The USD/JPY pair has seen a mild positive bias, trading just above the mid-149.00s, as it rebounds from a three-day decline. While a modest bounce in US bond yields has contributed to the revival of USD demand, cautious sentiment among bullish traders prevails due to the lack of strong follow-through buying. The pair has stalled its corrective decline from its recent high in October 2022.
Rebounding US Treasury bond yields have supported the USD Index (DXY), recovering from a six-week low following the release of US jobs data. Additionally, the Bank of Japan's dovish stance and the current risk-on environment have weakened the Japanese Yen (JPY), providing tailwinds for USD/JPY. The BoJ's minor shift in its yield curve control policy hints at a gradual departure from accommodative monetary policy.
The divergence in monetary policy between the Bank of Japan (BoJ) and the Federal Reserve (Fed) is evident.
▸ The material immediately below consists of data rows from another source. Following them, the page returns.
(* ===== verification/Teardown.v ===== *)
(** * Closing the device, and running out of memory

    [cleanup_process] and [cleanup_all], as what they leave behind; and two
    behaviours the refinement excludes by hypothesis: what a failed [kmalloc]
    leads to, and what [cleanup_process] does when freed memory cannot be read
    back. *)
From S2P Require Import KState Fiber FiberSpec FiberRefine Cleanup FiberInv View Requests.
Local Open Scope prog_scope.

Section teardown.
Context `{K : KernelApi} `{L : !KernelLaws K} `{U : !Uninit K}.
Implicit Types (s : kstate K) (a : astate K).

(** [cleanup_process] answers 0 and leaves nothing of the process: no
    counter, no thread, no fiber; the other processes keep all of theirs. *)
Theorem cleanup_process_frees s g :
  uaf_traps = false -> consistent s ->
  exists s', cleanup_process g s = Ret (0, s') /\ consistent s' /\ keeps_frame s s' /\
    count_at s' g = None /\
    (forall p, thread_at s' (g, p) = None) /\ (forall i, fiber_at s' (g, i) = None) /\
    (forall g', g' <> g -> count_at s' g' = count_at s g') /\
    (forall k, k.1 <> g -> thread_at s' k = thread_at s k) /\
    (forall k, k.1 <> g -> fiber_at s' k = fiber_at s k).
Proof.
  intros Huaf (a & m & Hst & I & C & T & F)%consistent_st.
  pose proof (st_cleanup Huaf _ _ _ _ _ g Hst) as Hw.
  apply wp_run in Hw as (r & s' & Hrun & -> & m' & Hst' & _).
  destruct (st_holds _ _ _ _ _ Hst' (ainv_cleanup g a I)) as (Hs' & C' & T' & F').
  exists s'. split; [done|]. split; [done|].
  split; [destruct Hst' as (_ & ? & Hu); by injection Hu|]. rewrite C'. cbn.
  split; [apply lookup_delete_eq|].
  split; [|split; [|split; [|split]]].
  - intros p. rewrite T'. cbn. apply map_lookup_filter_None. right. cbn. auto.
  - intros i. rewrite F'. cbn. apply map_lookup_filter_None. right. cbn. auto.
  - intros g' Hne. rewrite C', C. cbn. by rewrite lookup_delete_ne by done.
  - intros k Hne. rewrite T', T. cbn. rewrite map_lookup_filter.
    destruct (athreads a !! k); cbn; [|done]. by rewrite option_guard_True by done.
  - intros k Hne. rewrite F', F. cbn. rewrite map_lookup_filter.
    destruct (afibers a !! k); cbn; [|done]. by rewrite option_guard_True by done.
Qed.

(** [cleanup_all], run when the module is removed, frees every process's
    threads and fibers: no lookup finds anything any more. *)
Theorem cleanup_all_empties s :
  uaf_traps = false -> consistent s ->
  exists s', cleanup_all s = Ret (SUCCESS, s') /\ consistent s' /\
    (forall g, count_at s' g = None) /\ (forall k, thread_at s' k = None) /\
    (forall k, fiber_at s' k = None).
Proof.
  intros Huaf (a & m & Hst & I & _)%consistent_st.
  pose proof (st_cleanup_all Huaf _ _ _ _ _ Hst) as Hw.
  apply wp_run in Hw as (r & s' & Hrun & -> & m' & Hst').
  destruct (st_holds _ _ _ _ _ Hst' ainv_init) as (Hs' & C' & T' & F').
  exists s'. split; [done|]. split; [done|].
  split; [|split]; intros k; [rewrite C'|rewrite T'|rewrite F']; apply lookup_empty.
Qed.

(** C20: the loop of [cleanup_process] steps to the next thread through the
    object it has just freed: as soon as the process has a thread, and
    freed memory is not readable, the cleanup faults. *)
Theorem cleanup_process_use_after_free s g p c :
  uaf_traps = true -> consistent s -> thread_at s (g, p) = Some c ->
  cleanup_process g s = Fault UseAfterFree.
Proof.
  intros Huaf (a & m & Hst & I & _ & T & _)%consistent_st. rewrite T. intros Hp.
  by eapply st_cleanup_traps.
Qed.

(** ** Out of memory *)
Lemma kmalloc_fail {A} `{!HeapOf A} (x : A) s :
  kmalloc_fails (nalloc s) = true ->
  kmalloc x s = Ret (NULL, set_nalloc (nalloc s + 1)%nat s).
Proof. intros H. unfold kmalloc, bind, get, put, ret. by rewrite H. Qed.

(** When the allocation of the first conversion of a process fails, the
    error number [generate_group] returns is used as a pointer. *)
Theorem convert_out_of_memory s :
  kmalloc_fails (nalloc s) = true -> consistent s ->
  count_at s (task_tgid (current s)) = None ->
  do_convert_thread_to_fiber (current s) s = Fault (BadPointer (- ESRCH)).
Proof.
  intros Hfail (a & m & (R & _ & Hu) & I & C & _)%consistent_st. rewrite C. intros Hg.
  injection Hu as Hp. unfold do_convert_thread_to_fiber. cbv zeta.
  rewrite (bind_run _ _ _ tt (set_plock true s)) by (unfold lock_plock, bind, get, put; by rewrite Hp).
  assert (rep (set_plock true s) a m) as R1 by by destruct R.
  assert (wp (get_group (task_tgid (current s))) (fun r s' => r = NULL /\ s' = set_plock true s)
    (set_plock true s)) as Hw.
  { eapply rep_get_group; [done|]. destruct (G m !! _) as [gl|] eqn:E; [|done].
    destruct (rep_group _ _ _ R _ _ E) as (? & ? & _ & ? & _). congruence. }
  apply wp_run in Hw as (? & ? & Hrun & -> & ->).
  rewrite (bind_run _ _ _ _ _ Hrun). cbn [is_null].
  set (s1 := set_nalloc (nalloc s + 1)%nat (set_plock true s)).
  rewrite (bind_run (generate_group _) _ _ (ERR (- ESRCH)) s1); [done|].
  unfold generate_group. rewrite (bind_run _ _ _ NULL s1); [done|]. by apply kmalloc_fail.
Qed.

(** Likewise for a fiber that cannot be allocated: when a converted
    thread creates one, the error number is the pointer the stack and the
    context are stored through. *)
Theorem create_out_of_memory s tg t sb ss ep arg :
  kmalloc_fails (nalloc s) = true ->
  get_group (task_tgid (current s)) s = Ret (PTR tg, s) ->
  get_thread (task_pid (current s)) (PTR tg) s = Ret (PTR t, s) ->
  do_create_fiber (current s) sb ss ep arg s = Fault (BadPointer (- ESRCH)).
Proof.
  intros Hfail Hg Ht. unfold do_create_fiber. cbv zeta.
  rewrite (bind_run _ _ _ _ _ Hg). cbn [is_null].
  rewrite (bind_run _ _ _ _ _ Ht). cbn [is_null].
  set (s1 := set_nalloc (nalloc s + 1)%nat s).
  rewrite (bind_run (generate_fiber _ _) _ _ (ERR (- ESRCH)) s1); [done|].
  unfold generate_fiber. rewrite (bind_run _ _ _ NULL s1); [done|]. by apply kmalloc_fail.
Qed.
End teardown.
While the Fed maintains a relatively hawkish outlook with room for additional rate hikes, the BoJ expresses uncertainty about Japan's wage and inflation prospects and continues its policy easing to support economic activity. These differences in policy outlooks contribute to fluctuations in USD/JPY.
Market speculation regarding potential Japanese intervention in the foreign exchange (Forex) market to combat the depreciation of the Yen has capped the upside for USD/JPY. This, along with doubts about the Fed's upcoming policy decisions, warrants caution for bullish traders. The Forex market remains watchful, given these uncertainties.
Technical analysis reveals that the USD/JPY pair currently trades at 149.54, with key levels to watch. Daily moving averages, previous highs and lows, and Fibonacci levels provide valuable data for Forex traders. While the Forex market remains sensitive to economic releases and central bank actions, the USD/JPY pair's behavior is closely monitored by traders as they seek opportunities in this currency pair.